Chapter II: The Decoy Characters and the Frivolity of Obstacles in 2001
Note: this is a continuation from yesterday’s post: How Stanley Kubrick broke the rules of Classical Hollywood cinema and made a better film with ’2001: A Space Odyssey’: My MA thesis redux – part 1 of 4
Film theorist David Bordwell states, “Character-centered—i.e., personal or psychological—causality is the armature of the classical story” (13). In its entire narrative span, which, at the very least, covers millions of years (not to mention infinity), 2001 does not feature a single apparent, dominating character over the course of the whole film. Of course, the film’s timespan could not allow for one mortal character or group of characters to steer the story’s development from start to finish. By examining each of the film’s three sections, as introduced by title cards, one can observe both the absence of central characters and the presence of something else in their place.
One of the consistent complaints by dissenting critics was precisely about this.
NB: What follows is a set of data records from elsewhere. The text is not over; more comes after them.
Lemma within_request (sv : services) (op : operation) :
  writes_product op = false -> within 1 (request sv op).
Proof.
  intros Hop l. exists [op]. split; [reflexivity|].
  split; [cbn; lia | cbn; now rewrite Hop].
Qed.

Lemma within_bind {A B} (n k : nat) (m : M A) (f : A -> M B) :
  within n m -> (forall a, within k (f a)) -> within (n + k) (Eff.bind m f).
Proof.
  intros Hm Hf l. unfold Eff.bind.
  destruct (Hm l) as (ops & E & F).
  destruct (m l) as [[a|e] l1]; cbn [snd] in E; subst l1.
  - destruct (Hf a (l ++ ops)%list) as (ops' & E' & F').
    exists (ops ++ ops')%list. rewrite E', app_assoc.
    split; [reflexivity | now apply follow_ups_app].
  - exists ops. split; [reflexivity|].
    apply (follow_ups_weaken n); [lia | exact F].
Qed.

Lemma within_try_catch {A} (n k : nat) (m : M A) (h : exn -> M A) :
  within n m -> (forall e, within k (h e)) -> within (n + k) (Eff.try_catch m h).
Proof.
  intros Hm Hh l. unfold Eff.try_catch.
  destruct (Hm l) as (ops & E & F).
  destruct (m l) as [[a|e] l1]; cbn [snd] in E; subst l1.
  - exists ops. split; [reflexivity|].
    apply (follow_ups_weaken n); [lia | exact F].
  - destruct (Hh e (l ++ ops)%list) as (ops' & E' & F').
    exists (ops ++ ops')%list. rewrite E', app_assoc.
    split; [reflexivity | now apply follow_ups_app].
Qed.

(* try { m } catch { } *)
Lemma settles_swallow (n : nat) (m : M unit) :
  within n m -> settles n (Eff.try_catch m (fun _ => Eff.ret tt)).
Proof.
  intros Hm l. unfold Eff.try_catch, Eff.ret.
  destruct (Hm l) as (ops & E & F).
  destruct (m l) as [[[]|e] l1]; cbn [snd] in E; subst l1;
    exists tt, ops; split; (reflexivity || exact F).
Qed.

Lemma settles_ret {A} (a : A) : settles 0 (Eff.ret a : M A).
Proof.
  intros l. exists a, []. rewrite app_nil_r.
  split; [reflexivity | apply follow_ups_nil].
Qed.

Lemma settles_weaken {A} (n k : nat) (m : M A) :
  (n <= k)%nat -> settles n m -> settles k m.
Proof.
  intros Hle H l. destruct (H l) as (a & ops & E & F).
  exists a, ops. split; [exact E | exact (follow_ups_weaken n k ops Hle F)].
Qed.

Lemma settles_bind {A B} (n k : nat) (m : M A) (f : A -> M B) :
  settles n m -> (forall a, settles k (f a)) -> settles (n + k) (Eff.bind m f).
Proof.
  intros Hm Hf l. unfold Eff.bind.
  destruct (Hm l) as (a & ops & E & F). rewrite E.
  destruct (Hf a (l ++ ops)%list) as (b & ops' & E' & F').
  exists b, (ops ++ ops')%list. rewrite E', app_assoc.
  split; [reflexivity | now apply follow_ups_app].
Qed.

Lemma within_updateVariantSku (sv : services) (variantId sku : string) :
  within 1 (updateVariantSku sv variantId sku).
Proof.
  unfold updateVariantSku.
  apply (within_bind 1 0); [now apply within_request|].
  intros response.
  destruct (response ≫= productVariantUpdate) as [payload|];
    [destruct (sp_userErrors payload)|];
    (apply within_ret || apply within_throw).
Qed.

Lemma within_updateProductVariant (sv : services) (variantId price : string)
    (policy : inventoryPolicy) :
  within 2 (updateProductVariant sv variantId price policy).
Proof.
  unfold updateProductVariant.
  apply (within_bind 1 1); [now apply within_request|].
  intros productResponse.
  destruct (nonempty_opt (productResponse ≫= productVariant_product_id))
    as [productId|].
  - apply (within_bind 1 0); [now apply within_request|].
    intros response.
    destruct (response ≫= productVariantsBulkUpdate) as [payload|];
      [destruct (bp_userErrors payload)|];
      (apply within_ret || apply within_throw).
  - apply (within_weaken 0); [lia | apply within_throw].
Qed.

Lemma within_updateInventoryLevel (sv : services)
    (inventoryItemId locationId : option string) (q : JS.number) :
  within 1 (updateInventoryLevel sv inventoryItemId locationId q).
Proof.
  unfold updateInventoryLevel.
  destruct (nonempty_opt inventoryItemId) as [item|];
    [destruct (nonempty_opt locationId) as [location|]|];
    try (apply (within_weaken 0); [lia | apply within_ret]).
  apply (within_bind 1 0); [now apply within_request|].
  intros response.
  destruct (response ≫= inventorySetOnHandQuantities) as [payload|];
    [destruct (ip_userErrors payload)|];
    (apply within_ret || apply within_throw).
Qed.

Lemma settles_updateDefaultVariant (sv : services) (vi : Sync.variantInfo)
    (v : variantNode) :
  settles 4 (updateDefaultVariant sv vi v).
Proof.
  unfold updateDefaultVariant.
  apply settles_swallow.
  apply (within_bind 2 2); [apply within_updateProductVariant|].
  intros _.
  apply (within_bind 1 1).
  - match goal with
    | |- within _ (if ?c then _ else _) => destruct c
    end.
    + apply (within_bind 1 0); [apply within_updateVariantSku|].
      intros _. apply within_ret.
    + apply (within_weaken 0); [lia | apply within_ret].
  - intros _.
    destruct (nonempty_opt (n_inventoryItemId v));
      [destruct (nonempty_opt (Sync.vi_locationId vi))|];
      try (apply (within_weaken 0); [lia | apply within_ret]).
    apply (within_bind 1 0); [apply within_updateInventoryLevel|].
    intros _. apply within_ret.
Qed.

Lemma settles_publishToSalesChannels (sv : services) (p : productNode) :
  settles 2 (publishToSalesChannels sv p).
Proof.
  unfold publishToSalesChannels.
  apply settles_swallow.
  apply (within_bind 1 1); [now apply within_request|].
  intros pubResponse. cbv zeta.
  match goal with
  | |- within _ (if ?c then _ else _) => destruct c
  end.
  - apply (within_bind 1 0); [now apply within_request|].
    intros _. apply within_ret.
  - apply (within_weaken 0); [lia | apply within_ret].
Qed.

Lemma settles_republish (sv : services) (p : productNode) :
  settles 2 (republish sv p).
Proof.
  unfold republish.
  apply settles_swallow.
  apply (within_bind 1 1); [now apply within_request|].
  intros pubResponse. cbv zeta.
  destruct (find isOnlineStore _) as [onlineStore|];
    [destruct (rp_isPublished onlineStore); cbn [negb]|];
    try (apply (within_weaken 0); [lia | apply within_ret]).
  apply (within_bind 0 1); [apply within_toISOString|].
  intros publishDate.
  apply (within_bind 1 0); [now apply within_request|].
  intros _. apply within_ret.
Qed.

End RequestCounting.

Section ProductWrites.
Import JS Catalog Shopify Notions.
Local Open Scope eff_scope.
Andrew Sarris, writing for The Village Voice, called 2001 “a thoroughly uninteresting failure and the most damning demonstration yet of Stanley Kubrick’s inability to tell a story coherently and with a consistent point of view” (45). In his review for The New Republic, entitled “Lost in the Stars,” Stanley Kauffman states he would have preferred if Kubrick had disposed of all film that did not feature the astronaut David Bowman (Keir Dullea), in effect making Bowman the film’s main character (224).
Some critics made the stretch to make the Monolith the film’s main character. In her review, Adler referred to it as “the sentient slab” (207). But there’s something missing from the Monolith as the decision-maker in plot. This brings us to the second principle of classical Hollywood cinema, as Bordwell has noted: “… the character assumes a causal role because of his or her desires. Hollywood characters especially protagonists, are goal-oriented” (17).
- Characters Have Goals
The inference Adler made to call the Monolith “the sentient slab” does not fit with Bordwell’s second rule of the classical Hollywood form. Kubrick presents the Monolith as a mysterious object of unknowable quality. In the last spoken lines of the film, Dr. Floyd (William Sylvester) states: “Except for a single, very powerful radio emission aimed at Jupiter, the four million-year-old black monolith has remained completely inert. Its origin and purpose still a total mystery.” After all what happens in the film to that point, we are still only left with mystery.
Kubrick has good reason not to explain the ambiguities of the monolith, much less reveal the alien beings behind it, as the black slab more correctly represents an idea or a presence rather than a real person or thing. Taking the unfolding events within the film into consideration, one might find it easy to consider the monolith a stand-in for divine intervention, as it plays a God-like role in the film. Kubrick himself even once admitted: “I will say that the God concept is at the heart of 2001—but not any traditional, anthropomorphic image of God” (qtd. in Nordern 49).
Kubrick posits the potential existence of species comparable to man, but ahead of man in millions of years of evolution, already refined to such a degree that they might appear like gods to the young race of humans on Earth: “Their potentialities would be limitless and their intelligence ungraspable by humans” (qtd. in Nordern 50). “They would be incomprehensible to us except as gods; and if the tendrils of their consciousness ever brushed men’s minds, it is only the hand of God we could grasp as an explanation”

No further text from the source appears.